3- Já basta de bailinhos na Madeira: desta vez, espero e pressinto que o FC Porto vai finalmente pôr fim a um já longo historial de harakiris cometidos na ilha - essa ilha agora mais livre, mais atlântica, quase liberta do presidente vitalício A J. Jardim. Um facto que merece ser comemorado com uma vitória portista. E tal está apenas ao alcance de uma mudança de atitude em relação à que foi a postura de passividade dos jogos do campeonato contra Marítimo e Nacional. Mesmo desfalcado de alguns dos principais artistas do conjunto, mesmo tratando-se da competição menor da Taça da Liga, eu não espero outra coisa que não seja ver o FC Porto regressar de lá com o triunfo. Para que a seguir a equipa se possa concentrar no que realmente interessa.

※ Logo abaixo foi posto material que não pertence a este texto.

Definition set_head (best : bool) (c6 : Chain) : Chain :=
  if best && negb (c_lastBlockHash c6 =? hash)
  then c6 <| c_lastBlockHash := hash |> <| c_lastBlockNumber := u32 number |> <| c_best := Some hash |> else c6.
Section Finish.
Context {best : bool} {c6 : Chain} {X E3 : Extras} {t0 : Z} (S6 : shows c6 E3) (F6 : frame c6 = frame c).
Context (HIn : Inserted (D := D) (E := E) (dp := dp) (hd := hd) (b := b) (td := td) best (X ∪ E) t0).
Context (H3 : ∀ k, k.2 ≠ ExtraBlocksBlooms → E3 !! k = E1 !! k) (Hbb : ∀ h, (X ∪ E) !! (h, ExtraBlocksBlooms) = E3 !! (h, ExtraBlocksBlooms)).
Context (Hbh : ∀ n, is_Some (c_blockHashes c6 !! n) → (X ∪ E) !! (n, ExtraBlockHash) = E !! (n, ExtraBlockHash)).
(** Nothing is cached about the new block. *)
Lemma fresh_uncached T {Y : Extra T} h : cache_shows T c6 E3 → extra_kind (T := T) = ExtraReceipts ∨ extra_kind (T := T) = ExtraLogBlooms →
  is_Some (extra_cache c6 !! h : option T) → h ≠ hash.
Proof using HO HN H3.
  intros Hc Hk [x Hx] ->. specialize (Hc hash). rewrite Hx in Hc. destruct Hc as [Hp _]. unfold present in Hp. rewrite H3, pushed_other in Hp by (by destruct Hk as [->| ->]).
  assert (is_Some (E !! (hash, ExtraDetails))) as [y Hq] by (apply (ok_receipts _ _ _ _ _ HO); destruct Hk as [Hk|Hk]; rewrite Hk in Hp; auto).
  by rewrite (nb_fresh _ _ _ _ _ _ HN) in Hq.
Qed.
Lemma cached_same T {Y : Extra T} : cache_shows T c6 E3 → extra_kind (T := T) = ExtraReceipts ∨ extra_kind (T := T) = ExtraLogBlooms → cached_agree T c6 E3 (X ∪ E).
Proof using HO HN H3 HIn.
  intros Hc Hk h Hh. rewrite H3, pushed_other by (by destruct Hk as [->| ->]). apply (in_receipts _ _ _ HIn); [done|]. by eapply fresh_uncached.
Qed.
Lemma commit_new : shows (write_out hash b X c6) (X ∪ E).
Proof using All.
  injection F6 as Eg Eh Eb Ec Ee Et Es El En. rewrite <-Ee. apply (commit_shows _ _ _ _ E3); rewrite ?Ee; [done|..].
  - destruct (bs_blocks (c_store c6) !! hash) as [x|] eqn:Ex; [|done]. destruct (sh_blocks _ _ S6 _ _ Ex) as [Hd _]. rewrite Eb in Hd.
    destruct (ok_known _ _ _ _ _ HO hash) as [[y Hp] _]; [by exists x|]. by rewrite (nb_fresh _ _ _ _ _ _ HN) in Hp.
  - intros h Hh. rewrite (in_details _ _ _ HIn). cbn [extra_kind details_extra]. rewrite H3 by done. apply lookup_insert_ne. intros [= <-].
    apply (cached_present _ _ _ (sh_details _ _ S6)) in Hh as [x Hx]. cbn [extra_kind details_extra] in Hx. rewrite H3 in Hx by done. unfold pushed in Hx.
    rewrite lookup_insert_ne, (nb_fresh _ _ _ _ _ _ HN) in Hx; [done|]. intros [= Hx']. by apply (new_ne HN _ _ (nb_parent _ _ _ _ _ _ HN)).
  - intros h Hh. cbn [extra_kind hash_extra]. rewrite H3, pushed_other by done. by apply Hbh.
  - intros h _. apply Hbb.
  - apply cached_same; [apply S6|by left].
  - apply cached_same; [apply S6|by right].
Qed.
(** From the shown entries after the branches to the result. *)
Lemma finish lh : (if best then N <= number else number <= N) →
  (best = true → ∃ i, (i <= Z.to_nat N)%nat ∧ t0 = N - Z.of_nat i ∧ 0 <= t0 <= d_number dp ∧ anc E (Z.to_nat (d_number dp - t0)) parent = anc E i head) →
  let c7 := (set_head best (write_out hash b X c6)) <| c_lastHashes := lh |> in
  ChainInv c7 ∧ bs_genesisHash (c_store c7) = g ∧ bs_blocksDB (c_store c7) = <[hash := b]> D ∧ c_extrasDB c7 = X ∪ E ∧
  c_lastBlockHash c7 = (if best then hash else head) ∧ c_lastBlockNumber c7 = (if best then number else N) ∧
  bs_genesisHeaderBytes (c_store c7) = bs_genesisHeaderBytes (c_store c).
Proof using All.
  intros Hbest Htop c7. assert (hash ≠ head) as Hnh. { destruct (ok_head _ _ _ _ _ HO) as (d&Hd&_). intros He. by apply (new_ne HN _ _ Hd). }
  pose proof (number_pos HO HN) as Hpos. pose proof (nb_small _ _ _ _ _ _ HN) as Hsm. unfold c_invalidNumber in Hsm.
  pose proof commit_new as Hsh. pose proof (after_ok HO HN _ _ _ HIn Hbest Htop) as Hok. injection F6 as Eg Eh Eb Ec Ee Et Es El En.
  assert (bs_genesisHash (c_store c7) = g ∧ bs_blocksDB (c_store c7) = <[hash := b]> D ∧ c_extrasDB c7 = X ∪ E ∧
    c_lastBlockHash c7 = (if best then hash else head) ∧ c_lastBlockNumber c7 = (if best then number else N) ∧ default g (c_best c7) = (if best then hash else head) ∧
    bs_genesisHeaderBytes (c_store c7) = bs_genesisHeaderBytes (c_store c)) as (Q1&Q2&Q3&Q4&Q5&Q6&Q7).
  { pose proof (ci_best _ HI) as Hcb. unfold c7, set_head. replace (c_lastBlockHash (write_out hash b X c6)) with head by (rewrite <-El; by destruct c6).
    destruct (Z.eqb_spec head hash); [congruence|]. rewrite u32_small by lia. rewrite <-Eb, <-Ee, <-Eg, <-Eh in *. rewrite <-Et in Hcb.
    destruct best; cbn [andb negb]; (split_and!; [by destruct c6..| |by destruct c6]); destruct c6; cbn in *; done. }
  split; [|done]. constructor; [|by rewrite Q1, Q2, Q3, Q4, Q5|by rewrite Q1, Q4, Q6|rewrite Q7; apply HI|rewrite Q1, Q7; apply HI].
  unfold Coherent. rewrite Q3. unfold c7, set_head. destruct (best && _); destruct Hsh; constructor; by destruct c6.
Qed.
End Finish.

(** The end of the function, once the branches are dealt with. *)
Lemma insert_tail (m : BC (Extras * list h256 * h256 * bool)) c4 c6 X route common best txs : m c4 = (Ok (X, route, common, best), c6) → ∃ lh,
  ('(extras, route, common, best) ← m;
   modS (λ c, c <| c_store ::= λ s, s <| bs_blocksDB ::= <[hash := b]> |> |> <| c_extrasDB ::= λ m, extras ∪ m |>) ;;
   modS (λ c, if best && negb (c_lastBlockHash c =? hash)
              then c <| c_lastBlockHash := hash |> <| c_lastBlockNumber := u32 number |> <| c_best := Some hash |> else c) ;;
   modS (λ c, if bool_decide (route = []) then c else c <| c_lastHashes := [] |>) ;;
   let '(dead, fresh) := split_route true common route in mret (mkRoute dead fresh txs)) c4 =
  (Ok (mkRoute (split_route true common route).1 (split_route true common route).2 txs), (set_head best (write_out hash b X c6)) <| c_lastHashes := lh |>).
Proof using.
  intros R. exists (if bool_decide (route = []) then c_lastHashes (set_head best (write_out hash b X c6)) else []). rewrite (bind_ok _ _ _ _ _ R). cbn beta iota.
  rewrite (bind_ok _ _ _ tt (write_out hash b X c6)) by done. rewrite (bind_ok _ _ _ tt (set_head best (write_out hash b X c6))) by done.
  generalize (set_head best (write_out hash b X c6)) as c7. intros c7.
  rewrite (bind_ok _ _ _ tt (c7 <| c_lastHashes := if bool_decide (route = []) then c_lastHashes c7 else [] |>)).
  - destruct (split_route true common route) as [dead fresh]. done.
  - unfold modS. case_bool_decide; by destruct c7.
Qed.
Lemma insert_grows ref isBest : vb_info ref = hd → (number <= N ∨ isBest = true) →
  ∃ c' r, insertBlockAndExtras bp ref b _receipts td isBest c = (Ok r, c') ∧ grown ((N <=? number) && isBest) c' r (vb_transactions ref).
Proof using HI HN.
  intros Href Hb. destruct push_moves as (c1&c2&R1&R2&R3&S2&F2). destruct (nb_receipts _ _ _ _ _ _ HN) as [lb Hlb].
  destruct (ok_head _ _ _ _ _ HO) as (dh&Hh&Nh). destruct (pushed_extends HO HN _ _ Hh) as (dh'&Hh'&Nh'&_).
  destruct (has_gives (frame c) E1 head dh' Hh' c2 S2 F2) as (c4&R4&S4&F4).
  pose proof (number_pos HO HN) as Hpos. pose proof (nb_small _ _ _ _ _ _ HN) as Hsm. unfold c_invalidNumber in Hsm. pose proof (nb_number _ _ _ _ _ _ HN) as Hnum.
  unfold insertBlockAndExtras. rewrite Href. rewrite (bind_ok _ _ _ c c) by done. rewrite (bind_ok _ _ _ _ _ R1). rewrite (bind_ok _ _ _ tt c2) by (unfold modS; by rewrite R2).
  rewrite (bind_ok _ _ _ _ _ R3). rewrite Hlb. rewrite (bind_ok _ _ _ lb c2) by done. rewrite (bind_ok _ _ _ _ _ R4). rewrite Nh', Nh.
  replace (mkDetails (u32 number) td parent []) with (new_details hd td) by (unfold new_details; by rewrite u32_small by lia). fold (batch0 (logBlooms_rlp (mkLogBlooms lb))). set (lbb := logBlooms_rlp (mkLogBlooms lb)).
  destruct ((N <=? number) && isBest) eqn:Hbest.
  - apply andb_prop in Hbest as [Hbest%Z.leb_le _].
    destruct (pushed_extends HO HN _ _ (nb_parent _ _ _ _ _ _ HN)) as (dp'&Hp'&Np'&_).
    destruct (treeRoute_gives (pushed_tree HO HN) (F := frame c) true true true head parent dh' dp' Hh' Hp') as (i&j&top&HR&Hij&Hi&Hj&Hg).
    rewrite Nh', Nh in *. rewrite Np' in *. pose proof (path_extends (ok_tree _ _ _ _ _ HO) (pushed_extends HO HN) i head dh Hh ltac:(lia)) as P1.
    pose proof (path_extends (ok_tree _ _ _ _ _ HO) (pushed_extends HO HN) j parent dp (nb_parent _ _ _ _ _ _ HN) ltac:(lia)) as P2.
    pose proof (anc_extends (ok_tree _ _ _ _ _ HO) (pushed_extends HO HN) i head dh Hh ltac:(lia)) as A1.
    pose proof (anc_extends (ok_tree _ _ _ _ _ HO) (pushed_extends HO HN) j parent dp (nb_parent _ _ _ _ _ _ HN) ltac:(lia)) as A2.
    assert (route_of E head parent i j top) as HR'. { destruct HR as [Q1 Q2 Q3]. rewrite A1 in Q1. rewrite A2 in Q2. rewrite P1, P2 in Q3. by constructor. }
    destruct (Hg c4 S4 F4) as (c5&R5&S5&F5). unfold route_list in R5. cbn [andb orb] in R5. rewrite P1, P2 in R5.
    destruct (best_moves S5 F5 HR' Hij Hi Hj Hbest lbb) as (c6&X&E3&R6&S6&F6&H3&Hx&Hn&Hs&W&L&V&U).
    apply bind_inv in R6 as ([]&c5'&R6a&R6b).
    assert (top ∉ hash :: path E j parent ∧ top ∉ path E i head) as [T1 T2].
    { destruct (top_has HR' Hij Hi Hj Hbest) as (dt&Hdt&Ndt).
      assert (∃ d0, has E top d0) as [d0 Hd0]. { destruct (anc_has (ok_tree _ _ _ _ _ HO) i head dh Hh) as (d0&Hd0&_); [lia|]. rewrite (ro_from _ _ _ _ _ _ HR') in Hd0. by exists d0. }
      split.
      - rewrite not_elem_of_cons. split; [by eapply (new_ne HN)|]. intros (k&Hk&Ek)%path_elem.
        assert (j = k); [|lia]. apply (anc_inj (ok_tree _ _ _ _ _ HO) parent dp); [apply HN|lia|lia|]. by rewrite (ro_to _ _ _ _ _ _ HR').
      - intros (k&Hk&Ek)%path_elem. assert (i = k); [|lia]. apply (anc_inj (ok_tree _ _ _ _ _ HO) head dh); [done|lia|lia|]. by rewrite (ro_from _ _ _ _ _ _ HR'). }
    set (rt := (path E i head ++ [top] ++ reverse (path E j parent)) ++ [hash]).
    assert (rt = path E i head ++ top :: reverse (hash :: path E j parent)) as Ert by (unfold rt; rewrite reverse_cons, <-(assoc_L (++)); done).
    assert (until_common top (reverse rt) = hash :: path E j parent) as Hu.
    { rewrite Ert, reverse_app, reverse_cons, reverse_involutive, <-(assoc_L (++)). by apply until_common_app. }
    destruct (insert_tail ('(route, common, _) ← treeRoute head parent true true true;
       let route := route ++ [hash] in
       when (negb (common =? head)) (n ← block_number common; clearCachesDuringChainReversion (u32 (n + 1))) ;;
       extras ← foldM (note_block bp hd b) (batch0 lbb) (until_common common (reverse route));
       mret (extras, route, common, true)) c4 c6 X rt top true (vb_transactions ref)) as [lh Rt].
    { rewrite (bind_ok _ _ _ _ _ R5). cbn beta iota zeta. rewrite (bind_ok _ _ _ _ _ R6a). fold rt. rewrite Hu. rewrite (bind_ok _ _ _ _ _ R6b). done. }
    eexists _, _. split; [exact Rt|].
    rewrite Ert. rewrite split_route_app by (done || by rewrite elem_of_reverse). cbn [fst snd].
    pose proof (best_inserted lbb X E3 Hx Hn Hs W L V) as HIn.
    destruct (finish S6 F6 HIn H3 Hs) with (lh := lh) as (Q1&Q2&Q3&Q4&Q5&Q6&Q7).
    + intros n [y Hy]. rewrite (union_other _ lbb); [done|done|by right|]. apply Hx; try done. intros _ Hr. rewrite U in Hy by (cbn in Hr; lia). done.
    + done.
    + intros _. exists i. split; [done|]. split; [done|]. split; [lia|]. replace (Z.to_nat (d_number dp - (N - Z.of_nat i))) with j by lia.
      by rewrite (ro_from _ _ _ _ _ _ HR'), (ro_to _ _ _ _ _ _ HR').
    + constructor; try done; [rewrite Q4; intros h d; apply (after_has HO HN HIn)|]. exists i, j, top. done.
  - assert (number <= N) as Hle. { destruct Hb as [Hb| ->]; [done|]. rewrite andb_true_r in Hbest. lia. }
    edestruct (insert_tail (mret (batch0 lbb, [], 0, false)) c4 c4) as [lh Rt]; [done|]. eexists _, _. split; [apply Rt|]. cbn [split_route fst snd].
    assert (∀ k, k.2 ≠ ExtraBlocksBlooms → E1 !! k = E1 !! k) as Htriv by done.
    destruct (finish S4 F4 (stored_inserted lbb 0) Htriv) with (lh := lh) as (Q1&Q2&Q3&Q4&Q5&Q6&Q7); try done.
    + intros h. rewrite pushed_other by done. apply (union_other _ lbb); auto.
    + intros n _. apply (union_other _ lbb); auto.
    + constructor; try done. rewrite Q4. intros h d. apply (after_has HO HN (stored_inserted lbb 0)).
Qed.
End Step.
(** ** The branch of the head *)

(** The blocks from the head down to the one above the genesis block. *)
Definition canon (c : Chain) : list h256 := path (c_extrasDB c) (Z.to_nat (c_lastBlockNumber c)) (c_lastBlockHash c).
Section Canon.
Context {c c' : Chain} (HI : ChainInv c) {dp : BlockDetails} {hd : BlockHeader} {b rc : bytes} {td : u256} {best : bool} {r : ImportRoute} {txs : list Transaction}.
Context (HN : NewBlock (c_extrasDB c) dp hd b rc td) (HG : grown (c := c) (dp := dp) (hd := hd) (b := b) (td := td) best c' r txs).
Lemma grown_extends : extends (c_extrasDB c) (c_extrasDB c').
Proof using HI HN HG.
  intros h d Hd. destruct (pushed_extends (ci_ok _ HI) HN h d Hd) as (d'&Hd'&En&Ep). exists d'. split; [|done]. apply (gr_details _ _ _ _ HG). right.
  split; [by eapply (new_ne HN)|done].
Qed.
(** The branch of the head changes at its upper end only. *)
Lemma grown_canon : ∃ common, canon c = deadBlocks r ++ common ∧ canon c' = reverse (liveBlocks r) ++ common ∧ (∀ x, x ∈ deadBlocks r → x ∉ liveBlocks r).
Proof using HI HN HG.
  pose proof (ci_ok _ HI) as HO. pose proof (ok_tree _ _ _ _ _ HO) as HT. destruct (ok_head _ _ _ _ _ HO) as (dh&Hh&Nh). pose proof (nb_parent _ _ _ _ _ _ HN) as Hp.
  pose proof (number_pos HO HN) as Hpos. pose proof (nb_number _ _ _ _ _ _ HN) as Hnum.
  pose proof grown_extends as HX. pose proof HG as [_ _ _ _ Hdet Hhead Hnumber _ Hroute]. unfold canon. rewrite Hhead, Hnumber. clear HG. destruct best.
  - destruct Hroute as (i&j&top&HR&Hi&Hj&->&->). rewrite reverse_involutive.
    assert (has (c_extrasDB c') (h_hash hd) (new_details hd td)) as Hnew by (apply Hdet; by left).
    destruct (anc_has HT i _ dh Hh) as (d1&H1&N1); [lia|]. destruct (anc_has HT j _ dp Hp) as (d2&H2&N2); [lia|].
    rewrite (ro_from _ _ _ _ _ _ HR) in H1. rewrite (ro_to _ _ _ _ _ _ HR) in H2. rewrite (has_inj _ _ _ _ H1 H2) in N1.
    exists (path (c_extrasDB c) (Z.to_nat (c_lastBlockNumber c) - i) top). split; [|split].
    + replace (Z.to_nat (c_lastBlockNumber c)) with (i + (Z.to_nat (c_lastBlockNumber c) - i))%nat at 1 by lia. rewrite path_add. by rewrite (ro_from _ _ _ _ _ _ HR).
    + replace (Z.to_nat (h_number hd)) with (S (Z.to_nat (d_number dp))) by lia. cbn [path]. rewrite (has_parent _ _ _ Hnew). cbn [d_parent new_details].
      rewrite (path_extends HT HX _ _ dp Hp) by lia. replace (Z.to_nat (d_number dp)) with (j + (Z.to_nat (c_lastBlockNumber c) - i))%nat by lia.
      rewrite path_add. by rewrite (ro_to _ _ _ _ _ _ HR).
    + intros x Hx. rewrite elem_of_reverse, not_elem_of_cons. split; [|by apply (ro_disjoint _ _ _ _ _ _ HR)].
      apply path_elem in Hx as (k&Hk&->). destruct (anc_has HT k _ dh Hh) as (d3&H3&_); [lia|]. by eapply (new_ne HN).
  - destruct Hroute as [-> ->]. exists (path (c_extrasDB c) (Z.to_nat (c_lastBlockNumber c)) (c_lastBlockHash c)). split; [done|]. split; [|by intros x ?%not_elem_of_nil].
    apply (path_extends HT HX _ _ dh Hh). lia.
Qed.
End Canon.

4- Só para que não digam que nunca sou capaz de os elogiar, quero deixar aqui um testemunho de admiração genuína pelo que aqui li, na edição de 13 de Março, acerca do trabalho que o Benfica está a levar a cabo no Seixal, no Caixa Futebol Campus: a nível desportivo e a nível formativo. Mais tarde ou mais cedo, uma estrutura e um trabalho daqueles há-de dar frutos a favor do futebol português e das selecções. Só gostaria de ver idêntica reportagem jornalística feita junto do FC Porto e das suas escolas. Para perceber em que ponto de comparação estão os dois grandes rivais entre si.
in abola

Uma crónica ao nível do período "chocho" sem futebol a nível de clubes...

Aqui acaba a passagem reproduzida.